En cada caso, la austeridad de medios resalta el misterio de la presencia humana, las formas tan variables en las que el carácter, la cultura, la clase social, la entera relación con el mundo se manifiestan en la ropa, y también en las herramientas o los objetos que son la prolongación orgánica del cuerpo. A Irving Penn se le asocia sobre todo con la lujosa molicie de las fantasías de la moda, pero algunas de sus mejores fotografías son las que retratan a las personas que viven o que vivían de un oficio, los trabajadores manuales y al mismo tiempo muy especializados que ejercían una admirable meritocracia popular: un pescadero tan rotundo como un comerciante en un cuadro holandés, con su mandil y su pescado en una mano, con camisa y corbata; un carnicero de sonrisa inquietante, ya que en una mano lleva un hacha y en la otra una sierra; un desatascador de alcantarillas de Nueva York, un limpiador de cristales de Londres, un camarero de París, un trapero con su saco al hombro, un buzo con su escafandra como un casco glorioso a sus pies. En cada uno de ellos hay algo que ahora parece olvidado, el orgullo y la fatiga del trabajo material, el sentido de identidad personal que se deriva del dominio de un oficio. Cada trabajador en los retratos de Penn lleva su herramienta como llevan los apóstoles en la pintura antigua el instrumento o el símbolo que los identifica.

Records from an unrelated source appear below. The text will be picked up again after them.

(** * Medagg Excel dashboard: filtering, counting, caching and serialising

    A shallow embedding of the three deployment variants of the dashboard
    back end,

    - [App]     : [Excel Dashboard/app.py]
    - [Api]     : [Excel Dashboard/api/index.py]
    - [Netlify] : [Excel Dashboard/netlify/functions/api.py]

    together with the part of Python and pandas they rely on ([Py], [Pandas]).
    Tables live in a store of objects addressed by references, because
    [filter_df] assigns to a column of the table it is handed. *)

From Stdlib Require Import ZArith Lia List Ascii String DecimalString.
From stdpp Require Import base list strings gmap sorting.

Local Open Scope Z_scope.

(** ** Python values used by the code: strings, dates, clocks *)

Module Py.

(** Text.  A [str] is a sequence of code points; a [string] holds those
    below U+0100, one per character, which is the text the model covers.

    [str.lower()], character by character: the capitals are A to Z and
    U+00C0 to U+00DE but for the multiplication sign U+00D7, each 32 below
    its small letter. *)
Definition lower_ascii (c : ascii) : ascii :=
  let n := nat_of_ascii c in
  if (((65 <=? n) && (n <=? 90)) ||
      ((192 <=? n) && (n <=? 222) && negb (n =? 215)))%nat
  then ascii_of_nat (n + 32) else c.

Fixpoint lower (s : string) : string :=
  match s with
  | EmptyString => EmptyString
  | String c r => String (lower_ascii c) (lower r)
  end.

(** The characters [str.strip()] removes, those for which [str.isspace]
    holds: U+0009 to U+000D, U+001C to U+0020, the next-line control U+0085
    and the no-break space U+00A0. *)
Definition is_space (c : ascii) : bool :=
  let n := nat_of_ascii c in
  (((9 <=? n) && (n <=? 13)) || ((28 <=? n) && (n <=? 32)) ||
   (n =? 133) || (n =? 160))%nat.

Fixpoint lstrip (s : string) : string :=
  match s with
  | EmptyString => EmptyString
  | String c r => if is_space c then lstrip r else s
  end.

Fixpoint rstrip (s : string) : string :=
  match s with
  | EmptyString => EmptyString
  | String c r =>
      match rstrip r with
      | EmptyString => if is_space c then EmptyString else String c EmptyString
      | r' => String c r'
      end
  end.

Definition strip (s : string) : string := rstrip (lstrip s).

(** [needle in hay] *)
Fixpoint contains (needle hay : string) {struct hay} : bool :=
  if String.prefix needle hay then true
  else match hay with
       | EmptyString => false
       | String _ r => contains needle r
       end.

(** [s.replace(old, new)] for a non-empty [old]: occurrences are replaced
    from the left and do not overlap; [skip] counts the characters of the
    occurrence being replaced that are still to be dropped. *)
Fixpoint replace_from (old new s : string) (skip : nat) : string :=
  match s with
  | EmptyString => EmptyString
  | String c r =>
      match skip with
      | S k => replace_from old new r k
      | O => if String.prefix old s
             then new +:+ replace_from old new r (String.length old - 1)
             else String c (replace_from old new r 0)
      end
  end.

Definition replace (old new s : string) : string := replace_from old new s 0.

(** Truth value of an optional string ([None] and [""] are false). *)
Definition truthy (o : option string) : bool :=
  match o with
  | Some (String _ _) => true
  | _ => false
  end.

(** A [dict] with string keys and values, in insertion order:
    [d[k] = v] keeps the place of a key already present. *)
Fixpoint dict_set (k v : string) (d : list (string * string)) : list (string * string) :=
  match d with
  | [] => [(k, v)]
  | (k', v') :: r => if String.eqb k' k then (k', v) :: r else (k', v') :: dict_set k v r
  end.

Definition dict_get (k : string) (d : list (string * string)) : option string :=
  snd <$> List.find (fun kv => String.eqb (fst kv) k) d.

(** *** Calendar dates

    A [date] is the number of days since 1970-01-01 in the proleptic
    Gregorian calendar; [days_from_civil] and [civil_from_days] convert
    from and to year, month and day. *)

Definition date := Z.

Definition days_from_civil (y m d : Z) : date :=
  let y' := if m <=? 2 then y - 1 else y in
  let era := y' / 400 in
  let yoe := y' - era * 400 in
  let mp := (m + 9) mod 12 in
  let doy := (153 * mp + 2) / 5 + d - 1 in
  let doe := yoe * 365 + yoe / 4 - yoe / 100 + doy in
  era * 146097 + doe - 719468.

Pero de todos esos retratos de oficios, el que yo prefiero es muy posterior, y en él Irving Penn lleva al límite su concisión: es una mano abierta, oscura, con la piel muy tensa, con los dedos largos como patas de araña, el dedo corazón curvado, como pulsando algo invisible. Ni la cara ni la trompeta de Miles Davis aparecen en la foto, pero no hace ninguna falta.

‘Irving Penn: Centennial’. Museo Metropolitan de Nueva York. Hasta el 30 de julio.